Swedish police have granted a permit for a protest outside parliament on Monday in which the organisers plan to desecrate the Holy Quran, according to local media.
The protesters told the media they wanted to see the holy book banned in Sweden.
“I will burn it many times, until you ban it,” organiser Salwan Najem told Expressen newspaper.
Najem had joined Iraqi refugee Salwan Momika at two previous such protests in Stockholm — outside the city’s main mosque and later outside Iraq’s embassy,
The protest was scheduled for 1pm (1100 GMT) on Monday, according to the police permit.

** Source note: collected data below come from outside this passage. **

Lemma normalizeAngle_range (a : R) : 0 <= normalizeAngle a < 360.
Proof.
  unfold normalizeAngle.
  destruct (Rle_dec 0 a) as [Hpos|Hneg].
  - pose proof (remainder_nonneg a Hpos).
    destruct (Rlt_dec (remainder a 360) 0); lra.
  - pose proof (remainder_neg a ltac:(lra)).
    destruct (Rlt_dec (remainder a 360) 0); lra.
Qed.

Lemma normalizeAngle_turns (a : R) :
  exists k : Z, normalizeAngle a = a + 360 * IZR k.
Proof.
  unfold normalizeAngle. destruct (remainder_turns a) as [k Hk].
  destruct (Rlt_dec (remainder a 360) 0).
  - exists (k + 1)%Z. rewrite plus_IZR. lra.
  - exists k. exact Hk.
Qed.

Lemma normalizeAngle_integer (z : Z) :
  normalizeAngle (IZR z) = IZR (z mod 360).
Proof.
  destruct (normalizeAngle_turns (IZR z)) as [k Hk].
  pose proof (normalizeAngle_range (IZR z)) as Hr.
  rewrite Hk in *. rewrite <- mult_IZR, <- plus_IZR in *.
  f_equal. destruct Hr as [Hl Hu]. apply le_IZR in Hl. apply lt_IZR in Hu.
  apply (Z.mod_unique z 360 (- k)); lia.
Qed.

(** X1: on a whole number of degrees [normalizeAngle] of LinePath.ts
    answers the remainder of the floored division by 360: a value from 0
    up to 360, 360 left out, that differs from the argument by a whole
    number of turns; a second application changes nothing, and the values
    of [Direction] are left as they are. *)
Theorem normalizeAngle_is_modulo :
  (forall z : Z, normalizeAngle (IZR z) = IZR (z mod 360)) /\
  (forall z : Z,
     0 <= normalizeAngle (IZR z) < 360 /\
     exists k : Z, normalizeAngle (IZR z) = IZR z + 360 * IZR k) /\
  (forall z : Z,
     normalizeAngle (normalizeAngle (IZR z)) = normalizeAngle (IZR z)) /\
  (forall d : Direction, normalizeAngle (angleOf d) = angleOf d).
Proof.
  split; [exact normalizeAngle_integer|]. split; [|split].
  - intros z. rewrite normalizeAngle_integer.
    pose proof (Z.mod_pos_bound z 360 ltac:(lia)) as [Hl Hu].
    split; [split; [apply IZR_le; exact Hl | apply IZR_lt; exact Hu]|].
    exists (- (z / 360))%Z. rewrite <- mult_IZR, <- plus_IZR. f_equal.
    pose proof (Z.div_mod z 360 ltac:(lia)). lia.
  - intros z. rewrite !normalizeAngle_integer. f_equal.
    apply Z.mod_mod. lia.
  - intros d. unfold angleOf. rewrite normalizeAngle_integer. f_equal.
    apply Z.mod_small. destruct d; simpl; lia.
Qed.

Lemma angleDifference_from_above (a b : R) :
  180 < a - b -> -180 < angleDifference a b <= 180.
Proof.
  intros Hgt. unfold angleDifference.
  destruct (lowerWhile_exit _ _ (loopRounds_upper (a - b)))
    as (k & Hk & Hub & Hlb).
  assert (Hlow : -180 < lowerWhile (loopRounds (a - b)) (a - b)).
  { destruct Hlb as [->|Hlb]; [|exact Hlb]. simpl in Hk. lra. }
  rewrite raiseWhile_plain by lra. lra.
Qed.

Lemma angleDifference_from_below (a b : R) :
  a - b < -180 -> -180 <= angleDifference a b < 180.
Proof.
  intros Hlt. unfold angleDifference.
  rewrite (lowerWhile_plain _ (a - b)) by lra.
  destruct (raiseWhile_exit _ _ (loopRounds_lower (a - b)))
    as (k & Hk & Hlb & Hub).
  destruct Hub as [->|Hub]; [simpl in Hk|]; lra.
Qed.

(** X2: [angleDifference] answers a value between -180 and 180 that
    differs from [angle1 - angle2] by a whole number of turns.  It answers
    180 only for a plain difference of 180 or more and -180 only for one of
    -180 or less, returns a plain difference that is in range as it is, and
    normalising its result once more changes nothing. *)
Theorem angleDifference_is_normalised (angle1 angle2 : R) :
  let diff := angleDifference angle1 angle2 in
  -180 <= diff <= 180 /\
  (exists k : Z, diff = angle1 - angle2 + 360 * IZR k) /\
  (diff = 180 -> 180 <= angle1 - angle2) /\
  (diff = -180 -> angle1 - angle2 <= -180) /\
  (-180 <= angle1 - angle2 <= 180 -> diff = angle1 - angle2) /\
  angleDifference diff 0 = diff.
Proof.
  intros diff. subst diff.
  pose proof (angleDifference_range angle1 angle2) as Hr.
  split; [exact Hr|]. split; [apply angleDifference_turns|].
  assert (Hcases : angle1 - angle2 < -180 \/ -180 <= angle1 - angle2 <= 180
                   \/ 180 < angle1 - angle2) by lra.
  split; [|split; [|split]].
  - intros H. destruct Hcases as [Hc|[Hc|Hc]].
    + pose proof (angleDifference_from_below angle1 angle2 Hc). lra.
    + rewrite angleDifference_plain in H by exact Hc. lra.
    + lra.
  - intros H. destruct Hcases as [Hc|[Hc|Hc]].
    + lra.
    + rewrite angleDifference_plain in H by exact Hc. lra.
    + pose proof (angleDifference_from_above angle1 angle2 Hc). lra.
  - apply angleDifference_plain.
  - rewrite angleDifference_plain; lra.
Qed.

(** The two loops mirror each other. *)
Lemma raiseWhile_opp (n : nat) :
  forall diff, raiseWhile n (- diff) = - lowerWhile n diff.
Proof.
  induction n as [|n IH]; intros diff; simpl; [reflexivity|].
  destruct (Rlt_dec (- diff) (-180)), (Rlt_dec 180 diff); try lra.
  replace (- diff + 360) with (- (diff - 360)) by ring. apply IH.
Qed.

Lemma lowerWhile_opp (n : nat) :
  forall diff, lowerWhile n (- diff) = - raiseWhile n diff.
Proof.
  induction n as [|n IH]; intros diff; simpl; [reflexivity|].
  destruct (Rlt_dec 180 (- diff)), (Rlt_dec diff (-180)); try lra.
  replace (- diff - 360) with (- (diff + 360)) by ring. apply IH.
Qed.

Lemma loopRounds_opp (diff : R) : loopRounds (- diff) = loopRounds diff.
Proof. unfold loopRounds. now rewrite Rabs_Ropp. Qed.

(** X3: [angleDifference] is odd: exchanging the two angles changes the
    sign of the result, for all numbers, also at the ends -180 and 180 of
    the range. *)
Theorem angleDifference_swap (a b : R) :
  angleDifference b a = - angleDifference a b.
Proof.
  destruct (Rle_dec (-180) (a - b)) as [Hl|Hl];
    [destruct (Rle_dec (a - b) 180) as [Hu|Hu]|].
  - rewrite !angleDifference_plain by lra. ring.
  - (* above the range: only the first loop of the left side runs *)
    unfold angleDifference.
    replace (b - a) with (- (a - b)) by ring.
    set (d := a - b) in *.
    rewrite (lowerWhile_plain _ (- d)) by lra.
    rewrite raiseWhile_opp, !loopRounds_opp. f_equal.
    destruct (lowerWhile_exit _ _ (loopRounds_upper d)) as (k & Hk & _ & Hlow).
    symmetry. apply raiseWhile_plain.
    destruct Hlow as [->|Hlow]; [simpl in Hk; lra | lra].
  - (* below the range: only the second loop of the left side runs *)
    unfold angleDifference.
    replace (b - a) with (- (a - b)) by ring.
    set (d := a - b) in *.
    rewrite (lowerWhile_plain _ d) by lra.
    rewrite lowerWhile_opp, !loopRounds_opp.
    destruct (raiseWhile_exit _ _ (loopRounds_lower d)) as (k & Hk & _ & Hup).
    rewrite raiseWhile_plain; [reflexivity|].
    destruct Hup as [->|Hup]; [simpl in Hk; lra | lra].
Qed.

(** X4: turning by the normalised difference from the incoming direction
    and normalising with [normalizeAngle] of LinePath.ts gives the outgoing
    direction back, for every pair of directions. *)
Theorem turn_then_normalize (incoming outgoing : Direction) :
  normalizeAngle
    (angleOf incoming + angleDifference (angleOf outgoing) (angleOf incoming))
  = angleOf outgoing.
Proof.
  destruct (angleDifference_turns (angleOf outgoing) (angleOf incoming))
    as [k Hk].
  rewrite Hk.
  replace (angleOf incoming
           + (angleOf outgoing - angleOf incoming + 360 * IZR k))
    with (IZR (degrees outgoing + 360 * k))
    by (unfold angleOf; rewrite plus_IZR, mult_IZR; ring).
  rewrite normalizeAngle_integer.
  unfold angleOf. f_equal.
  rewrite (Z.mul_comm 360 k), Z.mod_add by lia.
  apply Z.mod_small. destruct outgoing; simpl; lia.
Qed.

End AngleMoreFacts.

(** ** The snapper on the grid *)

Module SnapMoreFacts.

Import JsMath LinePath RenderingNotes Notions MoreNotions GridFacts.

Lemma station_vector_not_null (from to : Station) :
  from <> to ->
  (vertexX to - vertexX from <> 0 \/ vertexY to - vertexY from <> 0)%Z.
Proof.
  intros Hne. destruct from as [fx fy], to as [tx ty]. simpl.
  destruct (Z.eq_dec tx fx) as [->|]; [|lia].
  destruct (Z.eq_dec ty fy) as [->|]; [|lia].
  now contradiction Hne.
Qed.

Ltac split_tests :=
  repeat match goal with
         | |- context [Z.ltb ?a ?b] => destruct (Z.ltb_spec a b)
         end.

Lemma snapVector_opposite (dx dy : Z) :
  (dx <> 0 \/ dy <> 0)%Z ->
  snapVector (- dx) (- dy) = opposite (snapVector dx dy).
Proof.
  intros Hnz. unfold snapVector. rewrite !Z.abs_opp.
  replace (- dx * - dx)%Z with (dx * dx)%Z by ring.
  replace (- dy * - dy)%Z with (dy * dy)%Z by ring.
  split_tests; try reflexivity; nia.
Qed.

Lemma snapVector_mirrorX (dx dy : Z) :
  (dx <> 0 \/ dy <> 0)%Z ->
  snapVector (- dx) dy = mirrorX (snapVector dx dy).
Proof.
  intros Hnz. unfold snapVector. rewrite !Z.abs_opp.
  replace (- dx * - dx)%Z with (dx * dx)%Z by ring.
  split_tests; try reflexivity; nia.
Qed.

Sweden has seen its diplomatic relations with several Middle Eastern nations strained over previous protests involving the Holy Quran’s desecrations.
Swedish police have previously stressed they only grant permits for people to hold public gatherings and not for the activities conducted during the events.
In late June, Momika, 37, set pages of the Holy Quran alight outside Stockholm’s main mosque.
A month later, he staged a similar protest outside the Iraqi embassy, stomping on the Holy Quran but leaving before burning it.
Both incidents led to widespread outrage and condemnation.
Last week, Sweden ordered 15 government bodies, including the armed forces, several law enforcement agencies and the tax office, to strengthen anti-terrorism efforts.
On Sunday, neighbouring Denmark said it would explore legal means of stopping protests involving burning holy texts, citing security concerns following backlash over incidents that saw the Holy Quran desecrated in the country.
Swedish Prime Minister Ulf Kristersson said a similar process was already underway.
Both Swedish and Danish envoys have been summoned in a slew of Middle Eastern nations.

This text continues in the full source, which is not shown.